Un article écrit par Sara Fernandez, Gabrielle Bouleau (Institut national de recherche en sciences et techniques pour l’environnement et l’agriculture, IRSTEA) et Sébastien Treyer (Iddri), publié dans le Volume 518, Part A, 10 October 2014, Pages 17–27, de la revue Journal of Hydrology.
Résumé [en anglais] :
"The shift from government to governance in European water policies conveys a pluralist conception of stakeholder participation in planning. This article argues that the current Driving forces-Pressures-State-Impact-Response (DPSIR) approach to the planning of natural resource use, developed by the Organisation for Economic Cooperation and Development (OECD) and the European Environmental Agency (EEA) is at odds with a pluralistic conception.
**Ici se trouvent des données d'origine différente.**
(** "p1", a member, opens a channel. *)
Definition memberWorld : world := mkWorld {[relation_key KindPeerGroup (bs "p1") ReservedGroupCluster := []]} None [].
Definition openBuf : bytes :=
  match Encode Canonicalize ed25519_sign Marshal (newMsg (E_channelOpen (Ok []) (Ok (bs "p1")))) (Some ed25519Priv) with
  | Ret b => b | _ => [] end.
Definition openStream : stream := idleStream (framePrefix openBuf ++ openBuf).
Definition openNode : node :=
  mkNode memberWorld ∅ (Some leaderRaft) [] [] [] [] [] [] [] [Some [Byte.xab]] 0
    (set_rings [Some (mkRing [] false [])] quietIo) [].
Definition openedSession : channelSession := default idleSession (sessionAt (bs "ab") (handleChannelStream openStream openNode).1).

Lemma channel_open_authorised_witness :
  chPeer openedSession = bs "p1" /\ authorised (committed memberWorld) (chPeer openedSession) ReservedGroupChannel.
Proof.
  split; [by vm_compute|].
  destruct (channel_open_authorised openStream openNode (bs "ab") openedSession) as (buf & rest & m & crc & sig & name & H);
    [by vm_compute..|apply H].
Defined.

(** An upload ring with two chunks, then a second one. *)
Definition uploadSession : channelSession := setUploadRing (mkReader [] None) idleSession.

Lemma toy_forwards : Forwards.
Proof. by constructor. Qed.

Lemma upload_forwards_witness :
  exists n' s', uploadArrive (bs "ch") 0 (ringBytes [(Byte.x00, bs "one"); (Byte.x01, bs "two")]) (Some io_EOF)
      (channelNode uploadSession) = (n', Ret tt) /\
    sessionAt (bs "ch") n' = Some s' /\ uploadDrained s' = true /\
    outgoing (chStream s') = wire [(Byte.x00, bs "one"); (Byte.x01, bs "two")].
Proof.
  destruct (upload_forwards toy_forwards (bs "ch") 0 [(Byte.x00, bs "one"); (Byte.x01, bs "two")] (channelNode uploadSession)
    uploadSession) as (n' & s' & H1 & H2 & H3 & _ & H4 & _).
  - by vm_compute.
  - by vm_compute.
  - by split.
  - by vm_compute.
  - by repeat apply Forall_cons_2; [vm_compute..|apply Forall_nil].
  - exists n', s'. exact (conj H1 (conj H2 (conj H3 H4))).
Defined.

Definition drainedSession : channelSession := set_uploads_of true [] true idleSession.
Definition readyNode : node :=
  set_io (set_uploads [Some (mkReader [] (Some io_EOF))] (nio (channelNode drainedSession))) toyLeader.

Lemma second_data_ready_panics_witness : (dispatchChannelDataReady (bs "ch") readyNode).2 = Panic.
Proof. by apply (second_data_ready_panics (bs "ch") readyNode drainedSession []). Defined.

(** * Reading another cluster's log *)

Definition logTable : table := {[execKey := bs "rec"]}.
Definition logBounds : bytes * bytes := ScanBounds CommandExecLogKind (bs "u1") 0 100.
Definition toyReply (lo : bytes) : bytes :=
  match Encode Canonicalize ed25519_sign Marshal (query logBounds.2 lo) (Some ed25519Priv) with
  | Ret buf => match (handleClientStream (Ret buf) (Some (Ret ed25519Pub)) (bs "p7") logNode).2 with Ret (Some r) => r | _ => [] end
  | _ => []
  end.
Definition queryNode : node :=
  set_net [Reply (toyReply logBounds.1) []; Reply (toyReply (execKey ++ [Byte.x00])) []] toyLeader.

Lemma toy_peers : Peers toy toy (fun _ => ed25519Pub).
Proof. constructor; try done. apply toy_unmarshal. Qed.

Lemma toy_answers lo :
  match Encode Canonicalize ed25519_sign Marshal (query logBounds.2 lo) (Some ed25519Priv) with
  | Ret buf => match (handleClientStream (Ret buf) (Some (Ret ed25519Pub)) (bs "p7") logNode).2 with Ret (Some r) => true | _ => false end
  | _ => false
  end = true -> answers toy toy (fun _ => ed25519Pub) logTable logBounds.2 (bs "p7") lo (toyReply lo).
Proof.
  unfold toyReply. destruct (Encode _ _ _ _ _) as [buf| |] eqn:E; [|done..].
  destruct ((handleClientStream _ _ _ _).2) as [[r|]| |] eqn:Eh; [|done..]. intros _.
  exists logNode, buf. split; [by constructor|]. split; [reflexivity|]. split; [exact E|exact Eh].
Qed.

Lemma remote_log_paging_witness :
  (queryPages 3 (bs "n1") logBounds.1 logBounds.2 0 [] queryNode).2 = Ret [toyRecord (bs "rec")].
Proof.
  apply (remote_log_paging toy toy (fun _ => ed25519Pub) toy_peers logTable (bs "p7") (bs "n1") (bs "u1") 0 100 0
    [toyRecord (bs "rec")] queryNode).
  - apply (served_row toy toy _ logTable logBounds.2 (bs "p7") logBounds.1 execKey (bs "rec") [] (toyReply logBounds.1));
      [by vm_compute|apply toy_answers; by vm_compute|].
    apply (served_end toy toy _ logTable logBounds.2 (bs "p7") (execKey ++ [Byte.x00]) (toyReply (execKey ++ [Byte.x00])) []);
      [by vm_compute|apply toy_answers; by vm_compute].
  - change (select _ _) with (select (in_range logBounds.1 logBounds.2) logTable).
    replace (select (in_range logBounds.1 logBounds.2) logTable) with [(execKey, bs "rec")] by (by vm_compute).
    by repeat constructor.
Defined.

(** * The local transport *)

#[local] Instance toy_wire : WireCodec.
Proof. constructor. apply toy_unmarshal. Qed.

(** A handler that answers with the request, and two calls: one of a message the
    operator signs, one of bytes signed before. *)
Definition echo : Handler := fun m _ _ => mret (mkMsg (Id m) 0 (Ok []) (Body m)).
Definition leaveMsg4 : Msg := mkMsg 4 0 (Ok []) E_leave.
Definition rawBuf : bytes :=
  match Encode Canonicalize ed25519_sign Marshal leaveMsg4 (Some ed25519Priv) with Ret b => b | _ => [] end.
Definition twoCalls : list turn :=
  undisturbed leaveMsg (Some ed25519Priv) ++
  [BeginRaw rawBuf; CallerWrite; ServerOpen; CallerFinish; ServerRead; ServerHandle; ServerCreate; CallerOpen; ServerWrite;
   ServerFinish; ServerOpen; ServerRead; CallerRead].
Definition afterTwo : system := match ipcRun echo twoCalls (start toyLeader) with Some st => st | None => start toyLeader end.

Lemma afterTwo_run : ipcRun echo twoCalls (start toyLeader) = Some afterTwo.
Proof. unfold afterTwo. destruct (ipcRun _ _ _) eqn:E; [done|]. by vm_compute in E. Qed.

Lemma ipc_calls_atomic_witness :
  map (fun o => Id o.1) (outcomes afterTwo) = [3; 4] /\
  (forall m resp, (m, Ret resp) ∈ outcomes afterTwo -> exists c, c ∈ served afterTwo /\ same m (sReq c) /\ same (sResp c) resp) /\
  map (fun c => Id (sReq c)) (served afterTwo) `sublist_of` map (fun c => Id c.2) (issued afterTwo) /\
  NoDup (map (fun c => Id (sReq c)) (served afterTwo)) /\
  ran echo toyLeader (served afterTwo) (theNode afterTwo).
Proof.
  split; [by vm_compute|]. apply (ipc_calls_atomic toy_wire echo toyLeader twoCalls); [exact afterTwo_run|].
  by apply (bool_decide_unpack _); vm_compute.
Defined.

Lemma ipc_call_completes_witness :
  exists st' c resp', ipcRun echo (undisturbed leaveMsg (Some ed25519Priv)) (start toyLeader) = Some st' /\ idle st' /\
    theNode st' = toyLeader /\ served st' = [c] /\ same leaveMsg (sReq c) /\
    outcomes st' = [(leaveMsg, Ret resp')] /\ Body resp' = E_leave.
Proof.
  apply (ipc_call_completes toy_wire echo leaveMsg (Some ed25519Priv) (start toyLeader) leaveBuf toyLeader leaveMsg leaveBuf);
    [by split|done|by vm_compute| |by vm_compute].
  intros m' crc sig E. vm_compute in E. injection E as <- <- <-. reflexivity.
Defined.

Lemma ipc_id_reuse_loses_request_witness :
  exists st' c resp',
    ipcRun echo (undisturbed leaveMsg (Some ed25519Priv) ++
      [BeginCall leaveMsg (Some ed25519Priv); CallerWrite; CallerFinish; CallerOpen; CallerRead]) (start toyLeader) = Some st' /\
    served st' = [c] /\ same leaveMsg (sReq c) /\ theNode st' = toyLeader /\
    outcomes st' = [(leaveMsg, Ret resp'); (leaveMsg, Ret resp')].
Proof.
  apply (ipc_id_reuse_loses_request toy_wire echo leaveMsg leaveMsg (Some ed25519Priv) (start toyLeader) leaveBuf leaveBuf toyLeader
    leaveMsg leaveBuf); [by split|done|done|by vm_compute|by vm_compute| |by vm_compute].
  intros m' crc sig E. vm_compute in E. injection E as <- <- <-. reflexivity.
Defined.

#[local] Instance toy_keys : NodeKeys (fun _ => ed25519Pub).
Proof. by constructor. Qed.

Definition encoded (m : Msg) : bytes :=
  match Encode Canonicalize ed25519_sign Marshal m (Some ed25519Priv) with Ret b => b | _ => [] end.

Lemma operator_write_then_read_witness :
  let m1 := mkMsg 5 0 (Ok []) (E_set (Ok (bs "k")) (Ok (bs "v"))) in
  let m2 := mkMsg 6 0 (Ok []) (E_getFieldByKey (Ok (bs "k")) (Ok [])) in
  exists st' c1 c2 r1 r2,
    ipcRun localHandler (undisturbed m1 (Some ed25519Priv) ++ undisturbed m2 (Some ed25519Priv)) (start toyLeader) = Some st' /\ idle st' /\
    served st' = [c1; c2] /\ outcomes st' = [(m1, Ret r1); (m2, Ret r2)] /\
    Body r1 = E_set (Ok (bs "k")) (Ok (bs "v")) /\ Body r2 = E_getFieldByKey (Ok (bs "k")) (Ok (bs "v")) /\
    committed (nstore (theNode st')) = <[bs "k" := bs "v"]> toyTable.
Proof.
  intros m1 m2. apply (operator_write_then_read (fun _ => ed25519Pub) toy_wire toy_keys m1 m2 (bs "k") (bs "v") (encoded m1) (encoded m2)
    (encoded (mkMsg 6 0 (Ok []) (E_getFieldByKey (Ok (bs "k")) (Ok (bs "v"))))) (Ok []) (start toyLeader) 1 1 []);
    try (by vm_compute).
  intros b r [= <- <-]. by split.
Defined.

(** * The client library *)

Definition toySession : Client.Session := mkSession (bs "n0") ed25519Priv.
Definition toyClient (n : node) : client := mkClient n true None [Some 7; Some 0; Some 8] [].

Lemma toy_ready n : ready toySession (toyClient n).
Proof. by repeat constructor. Qed.

Lemma toyFrame_ok tag id crc fs :
  0 <= id < 2 ^ 16 -> 0 <= crc < 2 ^ 32 -> Forall (fun f => blen f < 2 ^ 16) fs -> exists b, toyFrame tag id crc fs = Ret b.
Proof. intros. unfold toyFrame. rewrite bool_decide_true by done. eauto. Qed.

(** What the toy format can hold it can hold under any id. *)
Lemma toy_encodable e :
  (forall id crc, 0 <= id < 2 ^ 16 -> 0 <= crc < 2 ^ 32 -> exists b, toyMarshal (mkMsg id crc (Ok (replicate 64 Byte.x00)) e) = Ret b) ->
  encodable e.
Proof.
  intros Ht id Hid. destruct (Ht id (crc32_ieee (be_bytes 2 id ++ be_bytes 4 0)) Hid) as [b E]; [apply crc32_range|].
  exists b. exact E.
Qed.

Lemma toy_list_encodable lo hi k v :
  blen lo < 2 ^ 16 -> blen hi < 2 ^ 16 -> blen k < 2 ^ 16 -> blen v < 2 ^ 16 -> encodable (E_listRange (Ok lo) (Ok hi) (Ok k) (Ok v)).
Proof. intros. apply toy_encodable. intros id crc Hi Hc. apply toyFrame_ok; [done..|]. by repeat constructor. Qed.

Definition scanTable : table := list_to_map [(bs "a", bs "1"); (bs "b", bs "2"); (bs "c", bs "3")].
Definition scanNode : node := nodeWith (mkWorld scanTable None []) leaderRaft [] [].

(** The pages of a small table fit. *)
Lemma toy_pages (t : table) start stop :
  Forall (fun r : row => blen r.1 < 100 /\ blen r.2 < 100) (rows t) -> blen start < 200 -> blen stop < 200 -> pagesFit t start stop.
Proof.
  intros Hr Hst Hsp. assert (forall lo hi k v, (k, v) ∈ select (in_range lo hi) t -> blen k < 100 /\ blen v < 100) as Hs.
  { intros lo hi k v [_ Hin]%list_elem_of_filter. rewrite Forall_forall in Hr. exact (Hr (k, v) Hin). }
  intros lo Hlo. assert (blen lo < 200) as Hl.
  { destruct Hlo as [->|(k & v & Hk%Hs & ->)]; [done|]. rewrite blen_app. change (blen [Byte.x00]) with 1. lia. }
  assert (blen (@nil byte) = 0) as Hn by done.
  split; [apply toy_list_encodable; lia|]. unfold page. destruct (select (in_range lo stop) t) as [|[k v] rest] eqn:E; [apply toy_list_encodable; lia|].
  destruct (Hs lo stop k v) as [? ?]; [rewrite E; by left|]. apply toy_list_encodable; lia.
Qed.

Lemma scan_pages : pagesFit scanTable (bs "a") (bs "z").
Proof. apply toy_pages; [evaluate|done|done]. Qed.

Lemma scan_range_window_witness :
  exists c', Session_ScanRange toySession (bs "a") (bs "z") 2 1 (bs "desc") (toyClient scanNode) = (c', Ret [(bs "b", bs "2"); (bs "a", bs "1")]) /\
    scanning toySession scanTable c'.
Proof.
  apply (scan_range_window (fun _ => ed25519Pub) toy_wire toy_keys toySession scanTable (bs "a") (bs "z") (bs "desc") 2 1 true (toyClient scanNode));
    [constructor; [apply toy_ready|by vm_compute|done]|exact scan_pages|done|lia|lia|done].
Defined.

Definition swapMsg : Msg :=
  newMsg (E_txn (Ok [mkTxnOpMsg TxnOpCompareAbsent (Ok (bs "k")) (Ok []); mkTxnOpMsg TxnOpSet (Ok (bs "k")) (Ok (bs "v"))])).

Lemma compare_and_swap_swaps_witness :
  exists c', Session_CompareAndSwap toySession (bs "k") [] (bs "v") true (toyClient toyLeader) = (c', Ret true) /\
    committed (nstore (cnode c')) = <[bs "k" := bs "v"]> toyTable.
Proof.
  apply (compare_and_swap_swaps (fun _ => ed25519Pub) toy_wire toy_keys toySession (bs "k") [] (bs "v") true swapMsg (toyClient toyLeader) 1 1 []);
    [apply toy_ready|constructor; by vm_compute| |done|done|done|done|done| |].
  - intros b r [= <- <-]. by split.
  - apply toy_encodable. intros id crc Hi Hc. apply toyFrame_ok; [done..|]. by repeat constructor.
  - intros e He. cbn [Error toy]. rewrite He. split; [|done].
    apply toy_encodable. intros id crc Hi Hc. apply toyFrame_ok; [done..|]. by repeat constructor.
Defined.

Definition twoMessages : list (Msg * option bytes) :=
  [(mkMsg 5 0 (Ok []) (E_set (Ok (bs "k")) (Ok (bs "v"))), Some ed25519Priv);
   (mkMsg 6 0 (Ok []) (E_getFieldByKey (Ok (bs "k")) (Ok [])), Some ed25519Priv)].

Definition afterCalls : client * list Msg :=
  match calls twoMessages (toyClient toyLeader) with (c, Ret l) => (c, l) | (c, _) => (c, []) end.

Lemma afterCalls_run : calls twoMessages (toyClient toyLeader) = (afterCalls.1, Ret afterCalls.2).
Proof. unfold afterCalls. destruct (calls _ _) as [c [l| |]] eqn:E; [done|by vm_compute in E..]. Qed.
The DPSIR approach consists in constructing a single socio-environmental model to address a specific problem in water management, while paying no attention to the existence of conflicts surrounding the definition of the issue at hand, the social, political and spatial delimitation of that issue, and the translation of stakes in terms of quantitative variables. Scenarios produced in this process therefore explore a limited range of policies, i.e. those defining the problem in the same way, as illustrated here with the case of the Garonne River in France. This article presents an alternative method, combining knowledge in social science and natural determinisms to build contrasting socio-hydrological scenarios that do not share the same hypotheses regarding their respective key issues."